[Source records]
★ ★ ★ ★ ★

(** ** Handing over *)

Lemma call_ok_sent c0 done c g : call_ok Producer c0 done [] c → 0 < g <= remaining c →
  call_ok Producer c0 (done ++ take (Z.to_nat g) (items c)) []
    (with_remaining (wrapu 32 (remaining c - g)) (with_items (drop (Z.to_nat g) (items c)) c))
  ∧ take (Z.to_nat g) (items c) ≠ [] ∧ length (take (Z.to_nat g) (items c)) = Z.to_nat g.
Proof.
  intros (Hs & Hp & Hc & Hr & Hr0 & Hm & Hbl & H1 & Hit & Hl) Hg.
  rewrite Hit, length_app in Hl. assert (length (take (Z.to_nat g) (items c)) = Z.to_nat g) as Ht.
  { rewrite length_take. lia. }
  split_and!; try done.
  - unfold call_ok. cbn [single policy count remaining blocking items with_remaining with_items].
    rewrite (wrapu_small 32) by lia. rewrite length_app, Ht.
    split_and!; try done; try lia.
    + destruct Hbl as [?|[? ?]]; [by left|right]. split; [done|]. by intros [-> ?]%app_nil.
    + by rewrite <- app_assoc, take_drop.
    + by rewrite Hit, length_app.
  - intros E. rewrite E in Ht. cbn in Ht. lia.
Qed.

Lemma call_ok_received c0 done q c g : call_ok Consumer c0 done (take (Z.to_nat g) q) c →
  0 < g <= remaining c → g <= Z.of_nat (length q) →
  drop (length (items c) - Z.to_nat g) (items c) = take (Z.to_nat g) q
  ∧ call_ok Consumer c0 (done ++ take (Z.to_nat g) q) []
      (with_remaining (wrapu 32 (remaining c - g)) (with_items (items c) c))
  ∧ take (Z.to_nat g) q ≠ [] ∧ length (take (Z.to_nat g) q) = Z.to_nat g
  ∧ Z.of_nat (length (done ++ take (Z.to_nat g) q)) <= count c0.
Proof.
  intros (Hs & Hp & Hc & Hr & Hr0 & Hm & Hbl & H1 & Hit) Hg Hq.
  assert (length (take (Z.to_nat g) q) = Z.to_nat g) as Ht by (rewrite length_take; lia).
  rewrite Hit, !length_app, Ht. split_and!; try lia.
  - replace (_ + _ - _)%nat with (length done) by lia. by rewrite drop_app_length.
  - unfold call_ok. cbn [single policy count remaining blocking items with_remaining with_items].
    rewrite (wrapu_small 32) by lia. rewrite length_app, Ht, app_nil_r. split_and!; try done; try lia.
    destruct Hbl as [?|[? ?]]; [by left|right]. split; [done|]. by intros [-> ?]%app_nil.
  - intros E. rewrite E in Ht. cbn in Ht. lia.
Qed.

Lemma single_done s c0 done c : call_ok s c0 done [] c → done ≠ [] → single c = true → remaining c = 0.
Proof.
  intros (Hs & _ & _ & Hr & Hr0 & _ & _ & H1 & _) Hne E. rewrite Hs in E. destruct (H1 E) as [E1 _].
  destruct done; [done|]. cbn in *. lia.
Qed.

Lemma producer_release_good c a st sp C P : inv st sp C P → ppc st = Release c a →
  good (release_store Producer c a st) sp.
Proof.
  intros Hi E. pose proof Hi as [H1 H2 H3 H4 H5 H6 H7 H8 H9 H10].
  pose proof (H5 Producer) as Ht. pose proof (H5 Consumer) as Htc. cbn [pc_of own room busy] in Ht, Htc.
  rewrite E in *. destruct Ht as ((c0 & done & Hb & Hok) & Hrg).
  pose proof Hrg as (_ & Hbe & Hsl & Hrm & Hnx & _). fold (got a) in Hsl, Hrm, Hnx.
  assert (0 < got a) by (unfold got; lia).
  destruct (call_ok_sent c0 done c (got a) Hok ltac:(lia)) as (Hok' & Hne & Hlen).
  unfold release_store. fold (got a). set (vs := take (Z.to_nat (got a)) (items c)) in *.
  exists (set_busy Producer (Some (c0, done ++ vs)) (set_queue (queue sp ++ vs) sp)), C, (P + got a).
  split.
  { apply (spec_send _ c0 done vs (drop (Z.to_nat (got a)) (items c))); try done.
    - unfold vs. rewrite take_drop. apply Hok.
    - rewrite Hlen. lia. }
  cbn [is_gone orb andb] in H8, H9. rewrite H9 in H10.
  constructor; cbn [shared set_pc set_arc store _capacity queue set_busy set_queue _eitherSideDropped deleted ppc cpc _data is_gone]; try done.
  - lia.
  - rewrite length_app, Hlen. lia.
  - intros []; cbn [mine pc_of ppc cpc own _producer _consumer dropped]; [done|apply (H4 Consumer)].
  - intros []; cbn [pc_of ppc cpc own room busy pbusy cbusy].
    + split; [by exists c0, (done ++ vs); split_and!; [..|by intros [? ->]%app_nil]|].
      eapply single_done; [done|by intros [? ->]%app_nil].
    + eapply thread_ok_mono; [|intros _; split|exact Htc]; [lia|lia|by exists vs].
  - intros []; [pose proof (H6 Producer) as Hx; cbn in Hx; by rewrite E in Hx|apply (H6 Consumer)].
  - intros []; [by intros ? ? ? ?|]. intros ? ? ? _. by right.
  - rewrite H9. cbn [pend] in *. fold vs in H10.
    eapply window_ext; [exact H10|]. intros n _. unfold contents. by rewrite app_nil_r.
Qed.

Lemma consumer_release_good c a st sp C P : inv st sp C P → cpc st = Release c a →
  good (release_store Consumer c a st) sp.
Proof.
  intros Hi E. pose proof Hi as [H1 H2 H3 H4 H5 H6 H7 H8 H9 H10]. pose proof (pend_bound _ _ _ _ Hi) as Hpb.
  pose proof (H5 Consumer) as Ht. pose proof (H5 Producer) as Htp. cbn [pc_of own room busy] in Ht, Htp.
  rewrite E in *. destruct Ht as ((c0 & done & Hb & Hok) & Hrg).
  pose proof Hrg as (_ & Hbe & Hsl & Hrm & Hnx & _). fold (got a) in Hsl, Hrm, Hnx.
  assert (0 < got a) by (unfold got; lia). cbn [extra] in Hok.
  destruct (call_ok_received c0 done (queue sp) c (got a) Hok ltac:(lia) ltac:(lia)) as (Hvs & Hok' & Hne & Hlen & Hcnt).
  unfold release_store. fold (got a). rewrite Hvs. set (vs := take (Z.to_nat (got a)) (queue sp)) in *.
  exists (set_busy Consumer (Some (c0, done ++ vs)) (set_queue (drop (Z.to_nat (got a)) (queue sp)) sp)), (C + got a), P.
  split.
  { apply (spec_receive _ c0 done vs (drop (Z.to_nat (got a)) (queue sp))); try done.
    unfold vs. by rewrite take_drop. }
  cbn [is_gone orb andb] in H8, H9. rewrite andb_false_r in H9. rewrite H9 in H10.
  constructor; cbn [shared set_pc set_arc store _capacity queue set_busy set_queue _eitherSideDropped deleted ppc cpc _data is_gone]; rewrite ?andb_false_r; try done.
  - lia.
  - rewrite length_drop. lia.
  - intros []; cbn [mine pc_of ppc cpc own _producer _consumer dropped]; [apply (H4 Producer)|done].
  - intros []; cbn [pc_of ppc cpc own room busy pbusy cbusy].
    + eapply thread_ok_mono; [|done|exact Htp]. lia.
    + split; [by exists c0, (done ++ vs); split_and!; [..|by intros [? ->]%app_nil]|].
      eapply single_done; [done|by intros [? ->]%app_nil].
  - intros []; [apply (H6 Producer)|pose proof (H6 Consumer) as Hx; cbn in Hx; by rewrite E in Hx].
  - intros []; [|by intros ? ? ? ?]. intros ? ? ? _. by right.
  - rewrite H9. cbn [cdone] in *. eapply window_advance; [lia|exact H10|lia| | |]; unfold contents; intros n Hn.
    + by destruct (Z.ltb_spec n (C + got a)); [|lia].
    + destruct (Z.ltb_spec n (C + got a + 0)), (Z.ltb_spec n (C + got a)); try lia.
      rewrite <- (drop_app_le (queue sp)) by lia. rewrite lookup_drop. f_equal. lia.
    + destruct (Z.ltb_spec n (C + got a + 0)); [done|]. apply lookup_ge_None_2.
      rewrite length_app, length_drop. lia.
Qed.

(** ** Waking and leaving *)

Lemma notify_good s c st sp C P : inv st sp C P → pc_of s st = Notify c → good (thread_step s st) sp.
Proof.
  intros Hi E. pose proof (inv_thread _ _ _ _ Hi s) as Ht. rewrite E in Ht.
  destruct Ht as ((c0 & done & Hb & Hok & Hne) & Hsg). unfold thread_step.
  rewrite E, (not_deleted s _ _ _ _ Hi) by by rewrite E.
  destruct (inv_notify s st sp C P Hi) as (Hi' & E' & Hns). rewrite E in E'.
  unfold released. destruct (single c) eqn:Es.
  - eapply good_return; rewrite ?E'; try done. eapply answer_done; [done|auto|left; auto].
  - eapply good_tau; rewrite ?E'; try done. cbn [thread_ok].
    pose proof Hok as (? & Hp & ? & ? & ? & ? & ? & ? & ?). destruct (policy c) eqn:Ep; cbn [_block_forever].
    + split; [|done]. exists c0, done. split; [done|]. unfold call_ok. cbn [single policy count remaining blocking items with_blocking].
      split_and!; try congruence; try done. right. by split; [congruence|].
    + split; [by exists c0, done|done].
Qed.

★ ★ ★ ★ ★

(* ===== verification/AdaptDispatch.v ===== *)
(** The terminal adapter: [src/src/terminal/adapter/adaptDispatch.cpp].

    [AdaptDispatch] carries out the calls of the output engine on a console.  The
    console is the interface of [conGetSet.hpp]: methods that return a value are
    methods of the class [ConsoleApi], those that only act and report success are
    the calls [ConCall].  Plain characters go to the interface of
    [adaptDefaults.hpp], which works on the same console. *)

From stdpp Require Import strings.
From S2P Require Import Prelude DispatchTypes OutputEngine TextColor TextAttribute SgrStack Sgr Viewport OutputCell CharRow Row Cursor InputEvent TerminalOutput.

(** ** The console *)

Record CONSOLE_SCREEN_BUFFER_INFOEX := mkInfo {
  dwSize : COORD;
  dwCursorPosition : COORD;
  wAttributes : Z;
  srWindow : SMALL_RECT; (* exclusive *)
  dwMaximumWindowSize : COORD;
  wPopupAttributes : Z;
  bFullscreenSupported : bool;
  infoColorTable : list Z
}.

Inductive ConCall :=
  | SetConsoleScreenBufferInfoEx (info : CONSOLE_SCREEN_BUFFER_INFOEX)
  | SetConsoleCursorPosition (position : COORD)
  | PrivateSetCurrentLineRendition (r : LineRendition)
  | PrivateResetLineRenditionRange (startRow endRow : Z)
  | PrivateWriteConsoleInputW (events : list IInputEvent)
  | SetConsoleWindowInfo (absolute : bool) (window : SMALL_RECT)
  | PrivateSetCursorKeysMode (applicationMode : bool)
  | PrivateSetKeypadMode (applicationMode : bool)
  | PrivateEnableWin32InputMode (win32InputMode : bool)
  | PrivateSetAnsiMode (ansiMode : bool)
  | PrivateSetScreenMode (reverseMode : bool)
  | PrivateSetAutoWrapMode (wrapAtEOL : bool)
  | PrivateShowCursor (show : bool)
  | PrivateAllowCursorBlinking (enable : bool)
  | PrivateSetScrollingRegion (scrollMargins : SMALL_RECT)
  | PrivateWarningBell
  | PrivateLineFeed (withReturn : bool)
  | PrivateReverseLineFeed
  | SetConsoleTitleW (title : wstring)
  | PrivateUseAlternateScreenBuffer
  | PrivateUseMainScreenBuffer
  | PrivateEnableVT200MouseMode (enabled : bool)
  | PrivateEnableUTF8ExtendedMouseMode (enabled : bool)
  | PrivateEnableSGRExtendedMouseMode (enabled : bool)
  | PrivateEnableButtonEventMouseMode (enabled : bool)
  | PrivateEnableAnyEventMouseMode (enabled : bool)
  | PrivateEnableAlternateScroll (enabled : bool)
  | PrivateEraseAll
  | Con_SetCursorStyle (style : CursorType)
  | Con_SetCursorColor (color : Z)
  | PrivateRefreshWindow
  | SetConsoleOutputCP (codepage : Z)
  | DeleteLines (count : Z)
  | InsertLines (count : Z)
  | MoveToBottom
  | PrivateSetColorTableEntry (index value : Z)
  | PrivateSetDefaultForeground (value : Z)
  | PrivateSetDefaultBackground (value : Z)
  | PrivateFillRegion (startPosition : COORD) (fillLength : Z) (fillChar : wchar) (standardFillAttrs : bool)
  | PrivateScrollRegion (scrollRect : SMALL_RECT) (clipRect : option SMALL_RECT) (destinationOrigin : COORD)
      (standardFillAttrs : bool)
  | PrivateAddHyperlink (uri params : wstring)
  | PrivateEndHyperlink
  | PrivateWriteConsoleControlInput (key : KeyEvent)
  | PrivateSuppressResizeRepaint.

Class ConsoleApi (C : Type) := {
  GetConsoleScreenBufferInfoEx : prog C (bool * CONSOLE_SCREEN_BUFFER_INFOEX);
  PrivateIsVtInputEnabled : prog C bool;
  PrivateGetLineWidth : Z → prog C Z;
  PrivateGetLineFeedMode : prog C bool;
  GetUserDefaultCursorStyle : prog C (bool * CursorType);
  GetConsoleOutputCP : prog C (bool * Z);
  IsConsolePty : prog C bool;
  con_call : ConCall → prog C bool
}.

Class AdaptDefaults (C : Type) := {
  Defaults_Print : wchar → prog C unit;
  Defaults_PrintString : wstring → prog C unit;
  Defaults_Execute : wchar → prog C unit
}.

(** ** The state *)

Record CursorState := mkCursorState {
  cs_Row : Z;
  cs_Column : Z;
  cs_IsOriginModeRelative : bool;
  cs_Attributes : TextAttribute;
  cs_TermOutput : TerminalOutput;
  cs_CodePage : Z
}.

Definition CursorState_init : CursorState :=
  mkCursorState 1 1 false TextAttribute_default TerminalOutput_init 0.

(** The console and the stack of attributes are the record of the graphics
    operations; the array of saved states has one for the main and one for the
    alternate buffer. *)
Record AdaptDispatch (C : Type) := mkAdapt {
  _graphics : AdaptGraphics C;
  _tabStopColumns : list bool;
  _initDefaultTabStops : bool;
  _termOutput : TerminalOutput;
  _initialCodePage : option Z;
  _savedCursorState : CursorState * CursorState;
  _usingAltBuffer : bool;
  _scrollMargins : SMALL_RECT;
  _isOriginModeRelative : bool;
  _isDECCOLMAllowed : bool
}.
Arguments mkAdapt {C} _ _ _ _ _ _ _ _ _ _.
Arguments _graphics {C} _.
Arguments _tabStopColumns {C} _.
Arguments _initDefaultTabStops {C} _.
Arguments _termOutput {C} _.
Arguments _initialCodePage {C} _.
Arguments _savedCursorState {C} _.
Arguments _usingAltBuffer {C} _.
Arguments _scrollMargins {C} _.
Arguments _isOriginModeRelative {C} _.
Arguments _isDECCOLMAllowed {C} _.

★ ★ ★ ★ ★

Output the lines of the records above exactly as they appear, from the line containing "Record CONSOLE_SCREEN_BUFFER_INFOEX := mkInfo" through the line containing "(title : wstring)".

● **Answer below**:
Record CONSOLE_SCREEN_BUFFER_INFOEX := mkInfo {
  dwSize : COORD;
  dwCursorPosition : COORD;
  wAttributes : Z;
  srWindow : SMALL_RECT; (* exclusive *)
  dwMaximumWindowSize : COORD;
  wPopupAttributes : Z;
  bFullscreenSupported : bool;
  infoColorTable : list Z
}.

Inductive ConCall :=
  | SetConsoleScreenBufferInfoEx (info : CONSOLE_SCREEN_BUFFER_INFOEX)
  | SetConsoleCursorPosition (position : COORD)
  | PrivateSetCurrentLineRendition (r : LineRendition)
  | PrivateResetLineRenditionRange (startRow endRow : Z)
  | PrivateWriteConsoleInputW (events : list IInputEvent)
  | SetConsoleWindowInfo (absolute : bool) (window : SMALL_RECT)
  | PrivateSetCursorKeysMode (applicationMode : bool)
  | PrivateSetKeypadMode (applicationMode : bool)
  | PrivateEnableWin32InputMode (win32InputMode : bool)
  | PrivateSetAnsiMode (ansiMode : bool)
  | PrivateSetScreenMode (reverseMode : bool)
  | PrivateSetAutoWrapMode (wrapAtEOL : bool)
  | PrivateShowCursor (show : bool)
  | PrivateAllowCursorBlinking (enable : bool)
  | PrivateSetScrollingRegion (scrollMargins : SMALL_RECT)
  | PrivateWarningBell
  | PrivateLineFeed (withReturn : bool)
  | PrivateReverseLineFeed
  | SetConsoleTitleW (title : wstring)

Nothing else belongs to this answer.